A proteomics atlas of HIV/HBV infections for curing HBV

Project Summary Hepatitis B virus (HBV) infections affect the lives of more than 296 million people who are chronically infected with HBV and are at risk of developing liver cirrhosis and hepatocellular carcinoma. Every year approximately 820,000 people die due to HBV-related complications and currently there is no effective cure. At the same time

human immunodeficiency virus (HIV) infects about 38 million people worldwide. Among those, 7.4% globally and 15-28% in highly endemic areas are also infected with HBV. HIV/HBV co-infected individuals are at higher risk to develop severe liver disease and liver cancer than HBV mono-infected people with mechanisms that are not

well understood. Chronicity of HBV infections is linked to the stability and maintenance of the covalently closed circular DNA (cccDNA), which is the nuclear form of the HBV genome. The goal for a functional HBV cure relies on strategies that will either eliminate or inactivate the cccDNA. Therapies that are based on nucleoside analogs do not target

the cccDNA while the mechanisms by which IFNα blocks HBV replication are not entirely understood in respect to the direct or indirect effects on the cccDNA. Several investigational direct acting antivirals and host targets that are implicated in HBV lifecycle are currently under investigation with the hope of achieving a cure. CRISPR

screens have emerged as robust tools to discover host restriction and host dependency factors across multiple viral families and druggable genes provide information for the development of novel host-targeting therapeutics. HBV is exclusively a hepatotropic virus that infects only human hepatocytes and for studies that aim to

characterize host responses primary human hepatocytes are the only cells for such studies. In parallel, the main target primary cell types for HIV are CD4+ T cells.

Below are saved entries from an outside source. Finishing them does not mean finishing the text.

(* ===== verification/_CoqProject ===== *)
-Q . S2P
Prelude.v
BTree.v
Chrono.v
Timing.v
Params.v
Proposal.v
DisputedTx.v
Types.v
Functions.v
LedgerTrie.v
TrieInvariant.v
RclLedger.v
TrieInsert.v
TrieRemove.v
TriePrefix.v
TrieQuery.v
TrieTheorems.v
Validations.v
ValidationsInv.v
ValidationsTheorems.v
Stateful.v
Consensus.v
ConsensusInv.v
ConsensusSafe.v
ConsensusEstablish.v
ConsensusTheorems.v
RangeSet.v
Censorship.v
LoadFee.v
VoteTxSet.v
FeeVote.v
NegativeUnl.v
Serializer.v
ShaMapNodeId.v
ShaMap.v
ShaMapRep.v
ShaMapSteps.v
ShaMapOps.v
ShaMapDelete.v
ShaMapFlush.v
ShaMapForest.v
ShaMapTheorems.v
ShaMapArrays.v
ShaMapWire.v
Resource.v
ResourceInv.v
ResourceTheorems.v
Amendment.v
AmendmentTheorems.v
TxQTypes.v
TxQMetrics.v
TxQMetricsTheorems.v
TxQViews.v
TxQInv.v
TxQOps.v
TxQAccept.v
TxQAcceptInv.v
TxQAcceptSettled.v
TxQAcceptTheorems.v
TxQueue.v
TxQueueTheorems.v
TxQApplyRules.v
TxQApply.v
TxQApplyTheorems.v
TxQLifecycle.v
TxQTryClear.v
Number.v
NumberRound.v
NumberSpec.v
NumberNormal.v
NumberSum.v
NumberTheorems.v
IouAmount.v
IouRounding.v
StAmount.v
Quality.v
AmountFacts.v
QualityFacts.v
AmountTheorems.v
QualityTheorems.v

Co-culture systems that incorporate these primary cell types are optimal for understanding the crosstalk between HIV and HBV infected cells and characterize host factor

changes at the gene and protein level. Our robust and innovative co-culture systems provide unique opportunities to study HIV/HBV co-infections. These, together with a series of rigorous and analytical methods spanning from CRISPR screens in primary cells to proteomics, phosphoproteomics and secretomics approaches

will be used here for the discovery and validation of host factors and antivirals against HIV/HBV co-infections with the potential to generate therapeutics for a functional HBV cure.